WHAT YOU ARE ASKED TO DO »
Your result will be the set of lines with "clock", copied from the material below.

[RECORDS — start]

Definition ED25519_CERT_TYPE : jsstr := js "ssh-ed25519-cert-v01@openssh.com".
Definition SSH_CERT_TYPE_USER : N := 1.
Definition CERT_EXT_SANDBOX_ID : jsstr := js "sandbox-id@onecli.sh".
Definition CERT_EXT_WORKSPACE_ID : jsstr := js "workspace-id@onecli.sh".
Definition CERT_EXT_USER_ID : jsstr := js "user-id@onecli.sh".
Definition CERT_EXT_PERMIT_PTY : jsstr := js "permit-pty".

Record SshCertificateField := { field_name : jsstr; field_data : bytes }.

#[export] Instance SshCertificateField_eq_dec : EqDecision SshCertificateField.
Proof. solve_decision. Defined.

Record SshCertificate := {
  cert_publicKey : bytes;
  cert_serial : Z;
  cert_certType : N;
  cert_keyId : jsstr;
  cert_principals : list jsstr;
  cert_validAfter : Z;
  cert_validBefore : Z;
  cert_criticalOptions : list SshCertificateField;
  cert_extensions : list SshCertificateField;
  cert_signatureKey : bytes;
  cert_signature : bytes;
  cert_tbs : bytes;
  cert_raw : bytes;
}.

(** [Date]: [getTime()] in milliseconds, [None] for an invalid date. *)
Abbreviation Date := (option Z).

(** [BigInt(Math.floor(d.getTime() / 1000))] *)
Definition epochSeconds (d : Date) : ssh Z :=
  match d with Some ms => mret (ms / 1000)%Z | None => throw InvalidDate end.

Definition packFields (fields : list SshCertificateField) : ssh bytes :=
  w ← fold_left (fun writer field =>
        w ← writer;
        w ← writeText (field_name field) w;
        writeString (field_data field) w) fields (mret new_writer);
  mret (toBuffer w).

(** The loop of [unpackFields], two parts at a time. *)
Fixpoint field_pairs (parts : list bytes) : list SshCertificateField :=
  match parts with
  | n :: d :: parts' => {| field_name := utf8_string n; field_data := d |} :: field_pairs parts'
  | _ => []
  end.

Definition unpackFields (packed : bytes) : ssh (list SshCertificateField) :=
  parts ← readPackedStrings packed;
  if negb (length parts mod 2 =? 0)%nat then throw OddPacking
  else mret (field_pairs parts).

Definition packedValue (value : jsstr) : ssh bytes :=
  w ← writeText value new_writer; mret (toBuffer w).

Definition unpackValue (data : bytes) : ssh jsstr :=
  '(v, reader) ← readString (new_reader data);
  _ ← expectEnd reader;
  mret (utf8_string v).

Definition getExtensionValue (cert : SshCertificate) (name : jsstr) : ssh (option jsstr) :=
  match List.find (fun ext => bool_decide (field_name ext = name)) (cert_extensions cert) with
  | None => mret None
  | Some field => v ← unpackValue (field_data field); mret (Some v)
  end.

(** ** Minting *)

Record BuildUserCertificateOptions := {
  opt_userPublicKey : bytes;
  opt_keyId : jsstr;
  opt_principal : jsstr;
  opt_validAfter : Date;
  opt_validBefore : Date;
  opt_sandboxId : jsstr;
  opt_workspaceId : jsstr;
  opt_userId : jsstr;
  opt_serial : option Z;
}.

Record BuiltCertificate := { built_blob : bytes; built_line : jsstr; built_serial : Z }.

(** [a.name < b.name ? -1 : a.name > b.name ? 1 : 0] as an order. *)
Definition field_leb (a b : SshCertificateField) : bool := str_leb (field_name a) (field_name b).

(** The checks and the to-be-signed span, up to [signer.sign(tbs)]. *)
Definition certificateTbs (opts : BuildUserCertificateOptions) (signer : Ed25519Signer)
    (serial : Z) (random32 : bytes) : ssh bytes :=
  if bool_decide (opt_principal opts = []) then throw PrincipalRequired
  else
    validAfter ← epochSeconds (opt_validAfter opts);
    validBefore ← epochSeconds (opt_validBefore opts);
    if (validBefore <=? validAfter)%Z then throw EmptyWindow
    else
      sandbox ← packedValue (opt_sandboxId opts);
      user ← packedValue (opt_userId opts);
      workspace ← packedValue (opt_workspaceId opts);
      let extensions := js_sort field_leb
        [ {| field_name := CERT_EXT_PERMIT_PTY; field_data := [] |};
          {| field_name := CERT_EXT_SANDBOX_ID; field_data := sandbox |};
          {| field_name := CERT_EXT_USER_ID; field_data := user |};
          {| field_name := CERT_EXT_WORKSPACE_ID; field_data := workspace |} ] in
      caKeyBlob ← ed25519KeyBlob (publicKey signer);
      w ← writeText ED25519_CERT_TYPE new_writer;
      w ← writeString random32 w;
      key ← (if (length (opt_userPublicKey opts) =? 32)%nat then mret (opt_userPublicKey opts)
             else parseEd25519KeyBlob (opt_userPublicKey opts));
      w ← writeString key w;
      w ← writeUint64 serial w;
      w ← writeUint32 SSH_CERT_TYPE_USER w;
      w ← writeText (opt_keyId opts) w;
      principals ← writeText (opt_principal opts) new_writer;
      w ← writeString (toBuffer principals) w;
      w ← writeUint64 validAfter w;
      w ← writeUint64 validBefore w;
      critical ← packFields [];
      w ← writeString critical w;
      packed ← packFields extensions;
      w ← writeString packed w;
      w ← writeString [] w;
      w ← writeString caKeyBlob w;
      mret (toBuffer w).

(** [opts.serial ?? randomBytes(8).readBigUInt64BE(0) >> 1n] *)
Definition certificateSerial (opts : BuildUserCertificateOptions) (random8 : bytes) : Z :=
  default (Z.shiftr (Z.of_N (be_value random8)) 1) (opt_serial opts).

Definition buildUserCertificate (opts : BuildUserCertificateOptions) (signer : Ed25519Signer)
    (random8 random32 : bytes) : ssh BuiltCertificate :=
  let serial := certificateSerial opts random8 in
  tbs ← certificateTbs opts signer serial random32;
  rawSignature ← sign signer tbs;
  if negb (length rawSignature =? ED25519_SIGNATURE_LENGTH)%nat
  then throw (SignatureLength (length rawSignature))
  else
    s ← writeText (js "ssh-ed25519") new_writer;
    s ← writeString rawSignature s;
    w ← writeString (toBuffer s) (writeBytes tbs new_writer);
    let blob := toBuffer w in
    mret {| built_blob := blob;
            built_line := ED25519_CERT_TYPE ++ js " " ++ to_base64 blob;
            built_serial := serial |}.

(** ** Parsing *)

Definition parseCertificateBlob (blob : bytes) : ssh SshCertificate :=
  '(t, reader) ← readString (new_reader blob);
  let keyType := utf8_string t in
  if negb (bool_decide (keyType = ED25519_CERT_TYPE)) then throw (UnsupportedCertType keyType)
  else
    '(_, reader) ← readString reader;
    '(publicKey, reader) ← readString reader;
    if negb (length publicKey =? 32)%nat then throw (UserKeyLength (length publicKey))
    else
      '(serial, reader) ← readUint64 reader;
      '(certType, reader) ← readUint32 reader;
      '(keyId, reader) ← readString reader;
      '(packed, reader) ← readString reader;
      principals ← readPackedStrings packed;
      '(validAfter, reader) ← readUint64 reader;
      '(validBefore, reader) ← readUint64 reader;
      '(options, reader) ← readString reader;
      criticalOptions ← unpackFields options;
      '(exts, reader) ← readString reader;
      extensions ← unpackFields exts;
      '(_, reader) ← readString reader;
      '(signatureKey, reader) ← readString reader;
      let tbs := subarray 0 (position reader) blob in
      '(signatureBlob, reader) ← readString reader;
      _ ← expectEnd reader;
      '(algo, sigReader) ← readString (new_reader signatureBlob);
      let sigAlgo := utf8_string algo in
      if negb (bool_decide (sigAlgo = js "ssh-ed25519"))
      then throw (UnsupportedSignatureAlgorithm sigAlgo)
      else
        '(signature, sigReader) ← readString sigReader;
        _ ← expectEnd sigReader;
        mret {| cert_publicKey := publicKey;
                cert_serial := serial;
                cert_certType := certType;
                cert_keyId := utf8_string keyId;
                cert_principals := map utf8_string principals;
                cert_validAfter := validAfter;
                cert_validBefore := validBefore;
                cert_criticalOptions := criticalOptions;
                cert_extensions := extensions;
                cert_signatureKey := signatureKey;
                cert_signature := signature;
                cert_tbs := tbs;
                cert_raw := blob |}.

Definition parseCertificateLine `{NodeBase64} (line : jsstr) : ssh SshCertificate :=
  match line_word ED25519_CERT_TYPE line with
  | None => throw NotACertLine
  | Some w => parseCertificateBlob (from_base64 w)
  end.

(** ** Verification *)

Record VerifyUserCertificateOptions := {
  caPublicKey : bytes;
  principal : option jsstr;
  now : option Date;
  ignoreValidityWindow : bool;
}.

Section Verify.
Context `{NodeCrypto}.

(** [clock] is what [new Date()] would be. *)
Definition assertValidUserCertificate (clock : Date) (cert : SshCertificate)
    (opts : VerifyUserCertificateOptions) : ssh unit :=
  let refuse r : ssh unit := throw (CertificateVerificationError r) in
  if negb (cert_certType cert =? SSH_CERT_TYPE_USER) then refuse not_user_cert
  else
    embeddedCa ← parseEd25519KeyBlob (cert_signatureKey cert);
    if negb (bool_decide (embeddedCa = caPublicKey opts)) then refuse wrong_ca
    else
      ok ← ed25519Verify (caPublicKey opts) (cert_tbs cert) (cert_signature cert);
      if negb ok then refuse bad_signature
      else
        _ ← (if ignoreValidityWindow opts then mret tt
             else
               now ← epochSeconds (default clock (now opts));
               if (now <? cert_validAfter cert)%Z then refuse not_yet_valid
               else if (cert_validBefore cert <=? now)%Z then refuse expired
               else mret tt);
        if (length (cert_principals cert) =? 0)%nat then refuse no_principals
        else if (0 <? length (cert_criticalOptions cert))%nat then refuse unknown_critical_option
        else match principal opts with
             | Some p =>
                 if negb (bool_decide (p ∈ cert_principals cert)) then refuse wrong_principal
                 else mret tt
             | None => mret tt
             end.

(** The [try] block of [verifyPossession]: the signature inside the SSH
    wrapping; [None] is its [return false]. *)
Definition unwrap_signature (signature : bytes) : option bytes :=
  match ('(a, reader) ← readString (new_reader signature);
         '(inner, reader) ← readString reader;
         _ ← expectEnd reader;
         mret (utf8_string a, inner)) : ssh (jsstr * bytes) with
  | inr (algo, inner) => if bool_decide (algo = js "ssh-ed25519") then Some inner else None
  | inl _ => None
  end.

Definition verifyPossession (cert : SshCertificate) (data signature : bytes) : ssh bool :=
  if (length signature =? ED25519_SIGNATURE_LENGTH)%nat
  then ed25519Verify (cert_publicKey cert) data signature
  else match unwrap_signature signature with
       | Some raw => ed25519Verify (cert_publicKey cert) data raw
       | None => mret false
       end.
End Verify.

(** ** The layout *)

(** The signed span, field by field, and the blob it is part of. *)
Record CertFields := {
  f_type : bytes; f_nonce : bytes; f_key : bytes; f_serial : Z; f_certType : N;
  f_keyId : bytes; f_principals : bytes; f_after : Z; f_before : Z;
  f_options : bytes; f_extensions : bytes; f_reserved : bytes; f_caKey : bytes;
}.

Definition tbs_of (f : CertFields) : bytes :=
  wire_string (f_type f) ++ wire_string (f_nonce f) ++ wire_string (f_key f) ++
  wire_u64 (f_serial f) ++ wire_u32 (f_certType f) ++ wire_string (f_keyId f) ++
  wire_string (f_principals f) ++ wire_u64 (f_after f) ++ wire_u64 (f_before f) ++
  wire_string (f_options f) ++ wire_string (f_extensions f) ++ wire_string (f_reserved f) ++
  wire_string (f_caKey f).

Definition signature_blob (sig : bytes) : bytes :=
  wire_string (js "ssh-ed25519") ++ wire_string sig.

Definition blob_of (f : CertFields) (sig : bytes) : bytes :=
  tbs_of f ++ wire_string (signature_blob sig).

Record fields_fit (f : CertFields) : Prop := {
  fit_type : fits32 (f_type f); fit_nonce : fits32 (f_nonce f); fit_key : fits32 (f_key f);
  fit_serial : (0 <= f_serial f < 2 ^ 64)%Z; fit_certType : f_certType f < 2 ^ 32;
  fit_keyId : fits32 (f_keyId f); fit_principals : fits32 (f_principals f);
  fit_after : (0 <= f_after f < 2 ^ 64)%Z; fit_before : (0 <= f_before f < 2 ^ 64)%Z;
  fit_options : fits32 (f_options f); fit_extensions : fits32 (f_extensions f);
  fit_reserved : fits32 (f_reserved f); fit_caKey : fits32 (f_caKey f);
}.

(** What a verifier reads in the fields. *)
Record decodes (f : CertFields) (c : SshCertificate) : Prop := {
  dec_type : f_type f = ED25519_CERT_TYPE;
  dec_key : cert_publicKey c = f_key f;
  dec_key_length : length (f_key f) = 32%nat;
  dec_serial : cert_serial c = f_serial f;
  dec_certType : cert_certType c = f_certType f;
  dec_keyId : cert_keyId c = utf8_string (f_keyId f);
  dec_principals : exists ps,
    readPackedStrings (f_principals f) = inr ps /\ cert_principals c = map utf8_string ps;
  dec_after : cert_validAfter c = f_after f;
  dec_before : cert_validBefore c = f_before f;
  dec_options : unpackFields (f_options f) = inr (cert_criticalOptions c);
  dec_extensions : unpackFields (f_extensions f) = inr (cert_extensions c);
  dec_caKey : cert_signatureKey c = f_caKey f;
}.

Lemma cert_type_ascii : is_ascii ED25519_CERT_TYPE.
Proof. by repeat constructor. Qed.

Lemma ssh_ed25519_ascii : is_ascii (js "ssh-ed25519").
Proof. by repeat constructor. Qed.

(** The fields of a span are read off it in one way only. *)
Lemma tbs_of_inj f g :
  fields_fit f -> fields_fit g -> tbs_of f = tbs_of g -> f = g.
Proof.
  intros Hf Hg E. unfold tbs_of in E.
  assert (forall a b, wire_u32 a = wire_u32 b -> a < 2 ^ 32 -> b < 2 ^ 32 -> a = b) as H32.
  { intros a b Eab Ha Hb. apply (f_equal be_value) in Eab. unfold wire_u32 in Eab.
    by rewrite !be_value_be_bytes_small in Eab. }
  destruct f, g; cbn in *.
  destruct Hf, Hg; cbn in *.
  repeat match goal with
  | E : wire_string ?a ++ _ = wire_string ?b ++ _ |- _ =>
      apply wire_string_app_inj in E as [? E]; [|done|done]
  | E : wire_u64 ?a ++ _ = wire_u64 ?b ++ _ |- _ =>
      apply wire_u64_inj in E as [? E]; [|done|done]
  | E : wire_u32 ?a ++ _ = wire_u32 ?b ++ _ |- _ =>
      apply app_inj_1 in E as [? E]; [|by unfold wire_u32; rewrite !length_be_bytes]
  | E : wire_string ?a = wire_string ?b |- _ =>
      apply (f_equal (fun x => x ++ [])) in E; cbn beta in E
  end.
  repeat match goal with
  | E : wire_u32 _ = wire_u32 _ |- _ => apply H32 in E; [|done|done]
  end.
  by subst.
Qed.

[RECORDS — finish]

RESPONSE TO THE EXERCISE »
(** [clock] is what [new Date()] would be. *)
Definition assertValidUserCertificate (clock : Date) (cert : SshCertificate)
               now ← epochSeconds (default clock (now opts));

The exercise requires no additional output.